Parlando alla Knesset, il Presidente ha dichiarato di aver dato precise istruzioni alla forze israeliane di distruggere per l’appunto gli Houthi “perché chiunque cerchi di fare del male allo Stato di Israele verrà colpito con tutta la forza” e continueranno a “schiacciare le forze del male con forza e ingegnosità anche se ci vorrà del tempo“.

Netanyahu farebbe riferimento anche all’attacco Houthi recentemente subito, nella piena notte di sabato scorso, quando i missili intercettori israeliani non sono riusciti ad abbattere un missile che ha colpito un parco di Tel Aviv. In quella notte che ha visto protagonista il secondo attacco in pochi giorni, sono state danneggiate le abitazioni vicine e ferite 23 persone tra cui una bimba di 3 anni.

Come abbiamo agito contro i terroristi iraniani – continua il Premier – agiremo con forza e determinazione” contro gli Houthi. Peraltro, Netanyahu non ha esitato a ricordare che gli israeliani “non sono soli“, facendo così allusione ai caccia americani che hanno bombardato poche ore dopo un impianto di stoccaggio missilistico, insieme ad una struttura di comando e controllo a Sanaa, la capitale yemenita, che si trova sotto il controllo dei ribelli sciiti.

Ma a tale attacco non è mancata risposta. Difatti, tali raid non hanno impedito ai miliziani di lanciare proprio oggi altri due droni contro Israele. A tal proposito, anche Yahya Saree, portavoce militare degli Houthi, ha commentato gli attacchi, dichiarando che continueranno “finché non sarà finita la guerra nella Striscia di Gaza“.

I progressi di Netanyahu nei negoziati con Hamas

Ai parlamentari della Knesset, Netanyahu ha inoltre fatto sapere che con gli Stati Uniti di Donald Trump ha deciso di voler “estendere gli Accordi di Abramo, cambiando così in modo ancor più radicale il volto del Medio Oriente“. Anche perché siccome con il conflitto a Gaza, Israele è vista dai paesi arabi moderati come una potenza regionale e un potenziale alleato, il Premier ha dichiarato di voler cogliere tale opportunità fino in fondo.

Intanto, sembra si stia profilando un’intesa con Hamas che avrebbe portato Netanyahu addirittura ad evocare “alcuni progressi” nei negoziati per il rilascio degli ostaggi. Infatti, stando alle ultime indiscrezioni, l’accordo dovrebbe essere vicino ma con ancora alcune questioni da risolvere tra cui la presenza militare di Israele lungo il confine con l’Egitto, nel corridoio di Filadelfia.

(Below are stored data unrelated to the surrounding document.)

(* ===== verification/Drafting.v ===== *)
(** * Asking the model for a plan (localpilot-harness: planning.rs, plan_draft.rs)

    A document is asked for until it can be read, up to a cap; a plan that can be
    read but not be approved is sent back with its defects, within a second cap.
    Drafting writes nothing.  The provider is a class over a state of its own;
    the answer to a request is the events of a stream that ends.  Whether a
    command can be started on this host is a parameter, and the host is Linux. *)

From Stdlib Require Import String.
From stdpp Require Import base list numbers sets.
From S2P Require Import Prelude Monitor Utf8 Chars Message Json Provider Fields Granularity Brief Progress.
From S2P Require Import PlanReview Project.
From stdpp Require Import list.
#[local] Open Scope N_scope.
#[local] Open Scope list_scope.
(** Whether the saved documents let the conversation start at all. *)
Definition plan_can_start (entry : PlanCommand) (state : DocumentState) : bool :=
  match state, entry with
  | PlanUnreadable _ _, _ | PlanMalformed _ _, _ => false
  | PlanStale _ _ _ _, First | PlanUnbound _ _, First | PlanBindingUnsupported _ _ _, First => false
  | _, _ => true
  end.
Definition start_plan_conversation (env : Env) (m : Meanwhile) (entry : PlanCommand) (w : World) : World :=
  if bool_decide (is_Some (live_brief (host w))) then w
  else
    let state := look env (files w) in
    if negb (plan_can_start entry state) then w
    else match state_brief state with
         | None => w
         | Some brief =>
             let revision := revision_of brief in
             match entry, state_progress state with
             | First, Some p => open_saved_plan_for_review env p revision w
             | First, None =>
                 begin_plan env m state (RetryDraft brief revision (repo_summary_text env) (planned_work_profile env)) w
             | Again, None => w
             | Again, Some p =>
                 begin_plan env m state
                   (RetryReplan brief revision (repo_summary_text env) (planned_work_profile env)
                      (List.filter done (steps p))) w
             end
         end.

(** The profile a plan is held to when it is approved: the draft's, within the
    caps of now. *)
Definition capped (env : Env) (draft : PlanDraft) : PlanDraft :=
  mkDraft (progress draft) (brief_revision draft) (repo_summary draft) (revisions draft)
    (tighten_caps (granularity (execution env)) <$> work_profile draft).
Definition approve_plan_draft (env : Env) (m : Meanwhile) (draft : PlanDraft) (w : World) : World :=
  match state_brief (look env (files w)) with
  | None => w
  | Some brief =>
      if negb (bool_decide (revision_of brief = brief_revision draft)) then w
      else
        let '(trace, _, res) :=
          persist_approved_plan to_lowercase root (files w) (reads env) (plan_io m) (capped env draft) brief
            (plan_source (host w)) (pid m) (counter m) in
        let w := mkWorld (default (files w) (head trace)) (host w) (shown w) (provider w) in
        match res with Ok _ => on_host (end_live Approved) w | Err _ => w end
  end.

Definition drive_harness_plan (env : Env) (m : Meanwhile) (entry : PlanCommand) (action : ReviewAction) (w : World) : World :=
  if bool_decide (is_Some (live_brief (host w))) then w
  else
    match action with
    | Show =>
        match live_plan (host w), live_generation (host w) with
        | Some (ReviewingPlan draft), _ => show (ShownPlan draft) w
        | Some (Conflicted draft conflicts), _ => show (ShownConflicts draft conflicts) w
        | Some (PlanFailure _ _), Some generation => drive_stage_input env m generation [] w
        | _, _ => start_plan_conversation env m entry w
        end
    | NoChange => on_host (λ h, match live h with Some _ => end_live Rejected h | None => h end) w
    | Approve => match live_plan (host w) with Some (ReviewingPlan draft) => approve_plan_draft env m draft w | _ => w end
    | Reject => on_host (end_live Rejected) w
    | Cancel => on_host (end_live Cancelled) w
    | Reset =>
        match live_plan (host w) with None => w | Some _ => start_plan_conversation env m entry w end
    end.

(** ** The guide and the consent to run *)

Definition resume_work_profile (env : Env) (p : Progress) : option WorkProfile :=
  profile ← planned_work_profile env;
  Some (match next_incomplete p ≫= scope with Some scope => bound_to_scope scope profile | None => profile end).
Definition capture (env : Env) (fs : Files) : option ResumeConsent :=
  match resumable (inspect root fs (reads env) NotRunning None) with
  | Ok p =>
      Some (mkConsent (render p) (active_model env) (active_provider_id env) (profile_label env) (trusted env)
              (execution env) (resume_work_profile env p))
  | Err _ => None
  end.
Definition offer_resume (env : Env) (w : World) : World :=
  match resumable (inspect root (files w) (reads env) NotRunning None) with
  | Ok _ =>
      match capture env (files w) with
      | Some consent => show (ShownConsent consent) (snd (start (LiveGuide (ResumeReview consent)) w))
      | None => w
      end
  | Err _ => snd (start (LiveGuide Options) w)
  end.
(** Whether the plan is run now: the consent under review is given, and the
    project is in a git repository. *)
Definition confirm_resume (env : Env) (m : Meanwhile) (w : World) : bool * World :=
  if incognito env then (false, w)
  else if bool_decide (is_Some (live_brief (host w)) ∨ is_Some (live_plan (host w))) then (false, w)
  else
    let captured := match live (host w) with Some (_, LiveGuide (ResumeReview consent)) => Some consent | _ => None end in
    let current := capture env (files w) in
    if bool_decide (is_Some captured ∧ captured = current)
    then
      let '(files, ready) := init_git_workspace (git m) (files w) in
      let w := mkWorld files (host w) (shown w) (provider w) in
      match ready with Some _ => (true, on_host (end_live Approved) w) | None => (false, w) end
    else (false, offer_resume env w).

Ma nell’attesa di svolte decisive, nella Striscia di Gaza si continua a morire. Stando a quanto denunciato dalle autorità locali, i raid israeliani hanno infatti causato la morte di 58 persone solo nelle ultime 24 ore. Quindi, volendo fare un bilancio delle vittime negli oltre 14 mesi di offensiva israeliana, seguita all’attacco di Hamas del 7 ottobre 2023, si arriverebbe a 45.317 decessi. L’Idf, ossia le forze di difesa israeliane, ha dato notizia di tre soldati nel nord della Striscia deceduti che fanno salire il totale dei militari uccisi a 389 dall’inizio della guerra a Gaza.

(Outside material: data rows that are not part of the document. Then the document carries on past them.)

(** The plan is revised, and the model is gone. *)
Lemma failures_keep_the_conversation_witness :
  ∃ detail, live (host (act NOW QUIET (Input 0 (txt "split it")) PLANNED).2) =
    Some (0, LivePlan (PlanFailure (RetryRevise PROPOSED (txt "split it")) detail)).
Proof.
  destruct (failures_keep_the_conversation to_ascii_lowercase true false (λ _, Err []) (λ _, None) (λ _, JNull) (λ _, [])
    NOW QUIET 0 (txt "split it") PLANNED eq_refl) as [Hplan _].
  destruct (Hplan (ReviewingPlan PROPOSED) (RetryRevise PROPOSED (txt "split it"))) as (_ & detail & Hl & _).
  - vm_compute. reflexivity.
  - vm_compute. reflexivity.
  - right. eexists. vm_compute. reflexivity.
  - by exists detail.
Defined.

(** ** What reconciliation does to a dependency *)

(** A draft names a step 5 it does not have.  Its second step becomes step 5, so
    the plan passes for approval with a dependency nobody wrote. *)
Example invented_dependency_is_captured :
  let old := mkProgress (txt "thing") (txt "work") None [done_step 4 "Lay the base" "aaa" [] []] in
  let draft := mkProgress (txt "thing") (txt "work") None
    [planned 1 "Lay the base" [] []; planned 2 "Paint it" [1; 2] [1]; planned 3 "Ship it" [] [5]] in
  validate_for_approval draft TWO_CRITERIA ≠ Ok tt ∧
  match reconcile to_ascii_lowercase old draft [] with
  | Ok r => (depends <$> steps r) = [Some []; Some [4]; Some [5]] ∧ (number <$> steps r) = [4; 5; 6] ∧
            validate_for_approval r TWO_CRITERIA = Ok tt
  | Err _ => False
  end.
Proof. vm_compute. split; [discriminate|auto]. Qed.
Lemma hunk_cost_exact op : hunk_cost op = N.min (edit_size op) U64_MAX.
Proof.
  unfold hunk_cost, edit_size, field_size. cbn [fold_left]. unfold u64_sat_add.
  destruct (str_arg op "old_text"), (str_arg op "new_text"), (str_arg op "content"); lia.
Qed.
Lemma edit_reserved p u name input path v :
  max_changed_lines p < U64_MAX → max_regions p < U64_MAX → counted u →
  edit_target u name input = Some path → check_and_reserve p name input u = (v, None) →
  path ∈ unit_files v ∧ unit_lines u + edit_size input <= unit_lines v ∧ unit_regions u + 1 <= unit_regions v.
Proof.
  intros Hml Hmr [Hcr Hcl]. unfold edit_target. destruct (bool_decide (name = txt "edit_file")) eqn:Hname; [|done].
  apply bool_decide_eq_true_1 in Hname as ->. destruct (str_arg input "path") as [candidate|] eqn:Ep; [|done].
  cbn [mbind option_bind]. destruct (normalize candidate) as [path'|] eqn:Hpath; [|done]. cbn [mbind option_bind].
  destruct (_ || _) eqn:Hours; [done|]. intros [= ->]. apply orb_false_iff in Hours as [Hscratch Hours]. unfold Envelope.check_and_reserve.
  change (bool_decide (txt "edit_file" = txt "swarm")) with false. change (bool_decide (txt "edit_file" = txt "delegate")) with false.
  change (bool_decide (txt "edit_file" ∈ [txt "read_file"; txt "read_tool_output"])) with false.
  change (bool_decide (txt "edit_file" = txt "replace_in_file")) with false.
  change (bool_decide (txt "edit_file" = txt "apply_patch")) with false.
  change (bool_decide (txt "edit_file" ∈ _)) with true. cbv iota.
  unfold reserve_operations. cbn [size_operations]. unfold size_operation. cbv zeta. rewrite Ep, Hpath, Hscratch, Hours.
  change (bool_decide (txt "edit_file" ∈ [txt "write_file"; txt "append_file"])) with false.
  change (bool_decide (txt "edit_file" = txt "apply_patch")) with false. cbn [andb orb negb]. rewrite andb_false_r, andb_true_r.
  change (hunks_of (txt "edit_file") _ input) with (Some [input]).
  destruct (_ <? _); [done|]. set (whole := if bool_decide _ then _ else _). cbn [size_hunks]. unfold size_hunk. cbv zeta. cbn [andb].
  rewrite hunk_cost_exact. destruct (_ || _) eqn:Hb; [done|]. apply orb_false_iff in Hb as [Hb _]. apply N.ltb_ge in Hb. cbn in Hb.
  match goal with |- context [match ?o with Some _ => Proposed _ | None => _ end] => destruct o as [k|] eqn:Hk end; [|done].
  assert (Hk1 : 1 <= k).
  { destruct (str_arg input "old_text"), (str_arg input "new_text"); try by injection Hk as <-.
    destruct (argument_change_regions_bounded _ _ _); [|done]. injection Hk as <-. lia. }
  destruct (over_budget _ p) eqn:Ho; [done|]. intros [= <-]. apply over_budget_within in Ho as (_ & Hr & _ & _).
  cbn in Hr |- *. clear -Hml Hmr Hcr Hcl Hb Hr Hk1. unfold u64_sat_add in *. split_and!; [set_solver|lia|lia].
Qed.
Lemma edits_spent p0 es : max_changed_lines p0 < U64_MAX → max_regions p0 < U64_MAX →
  ∀ p u, tighter p p0 → counted u → within p0 u →
  let v := snd (run_unit (p, u) es) in
  let edits := admitted_edits (p, u) es in
  unit_lines u + total_size edits <= unit_lines v ∧ unit_regions u + N.of_nat (length edits) <= unit_regions v ∧
  unit_files u ∪ list_to_set (fst <$> edits) ⊆ unit_files v ∧ within p0 v.
Proof.
  intros Hml Hmr. induction es as [|e es IH]; intros p u Hp Hc Hw; [cbn; split_and!; [lia|lia|set_solver|done]|].
  unfold run_unit. cbn [fold_left admitted_edits fst snd]. destruct e as [t|name input]; cbn [unit_step app].
  - apply IH; [|done|done]. pose proof (tightening_tighter p t). by etrans.
  - destruct (call_step p name input u Hc) as [Ha _]. cbv zeta in Ha.
    pose proof (edit_reserved p u name input) as He. destruct (check_and_reserve p name input u) as [w r] eqn:Hcall. cbn [fst snd] in *.
    assert (Hg : grown u w) by apply Ha.
    destruct (IH p w Hp (ltac:(apply Hg; done)) (admitted_within p p0 u w Hp Hw Ha)) as (Hl & Hr & Hf & Hv).
    unfold run_unit in *. destruct Hg as (Hgf & Hgr & Hgl & _).
    assert (Hskip : ∀ x, x = [] → unit_lines u + total_size (x ++ admitted_edits (p, w) es) <= unit_lines (snd (fold_left unit_step es (p, w))) ∧
      unit_regions u + N.of_nat (length (x ++ admitted_edits (p, w) es)) <= unit_regions (snd (fold_left unit_step es (p, w))) ∧
      unit_files u ∪ list_to_set (fst <$> (x ++ admitted_edits (p, w) es)) ⊆ unit_files (snd (fold_left unit_step es (p, w))) ∧
      within p0 (snd (fold_left unit_step es (p, w)))).
    { intros x ->. cbn [app]. split_and!; [lia|lia|set_solver|done]. }
    destruct (edit_target u name input) as [path|] eqn:Ht; [|by apply Hskip]. destruct r as [r|]; [by apply Hskip|].
    assert (Hp' : max_changed_lines p < U64_MAX ∧ max_regions p < U64_MAX) by (unfold tighter in Hp; lia).
    destruct (He path w (proj1 Hp') (proj2 Hp') Hc eq_refl eq_refl) as (Hin & Hel & Her).
    unfold total_size in *. cbn. split_and!; [lia|lia|set_solver|done].
Qed.

(** C18. The exact edits that one unit admits are bounded together, not one by
    one.  Among whatever calls are asked for and however the profile is tightened
    in between, take the calls of edit_file that were let through and that change
    a file of the project which the unit did not make itself: together they
    change no more lines (in old and new text, a long line counting once for
    every eighty bytes) than the profile allows, they are no more than it allows
    regions, and their files no more than it allows files.  Both limits are below
    the largest 64-bit number. *)
Theorem admitted_edits_are_bounded p0 es :
  max_changed_lines p0 < U64_MAX → max_regions p0 < U64_MAX →
  let edits := admitted_edits (p0, unit_default) es in
  total_size edits <= max_changed_lines p0 ∧ N.of_nat (length edits) <= max_regions p0 ∧
  N.of_nat (size (list_to_set (fst <$> edits) : gset P)) <= max_files p0.
Proof.
  intros Hml Hmr. destruct (edits_spent p0 es Hml Hmr p0 unit_default ltac:(done) default_counted (default_within p0))
    as (Hl & Hr & Hs & Hfiles & Hregions & Hlines & _).
  cbn [unit_default unit_lines unit_regions unit_files] in *. split_and!; [lia|lia|]. etrans; [|exact Hfiles].
  assert (Hle : (size (list_to_set (fst <$> admitted_edits (p0, unit_default) es) : gset P) <=
    size (unit_files (snd (run_unit (p0, unit_default) es))))%nat) by (apply subseteq_size; set_solver). lia.
Qed.
End unit.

Erdogan: “Israele dovrà lasciare tutte le terre che ha occupato

In tutto questo, Recep Tayyp Erdogan, sultano di Ankara, ammonisce che “l’integrità territoriale della Siria deve essere rispettata, per la Turchia questa è una linea rossa“, mentre si intensifica la pressione su Tel Aviv, richiesta del premier libanese Najib Mikati e dell’Unifil, per velocizzare i tempi del ritiro dal Libano. “Dietro la crescente aggressività israeliana – commenta il premier turco – c’è la volontà di oscurare la rivoluzione in Siria e soffocare le speranze del popolo siriano“, motivo per cui, “Israele dovrà lasciare tutte queste terre che ha occupato“.

A completare lo scenario, si aggiunge Damasco con i repentini cambiamenti diplomatici da capogiro. Ahmed al-Sharaa, ossia al Jolani, nome di battaglia, ha incontrato gli emissari della Giordania, del Qatar e dell’Arabia Saudita. Inoltre, nella capitale siriana è giunta una missione da Roma, in quanto, l’Italia si è detta, con voce del ministro degli Esteri, Atonio Tajani, di voler “essere parte attiva della riunificazione della situazione della Siria, della pacificazione e della stabilizzazione“.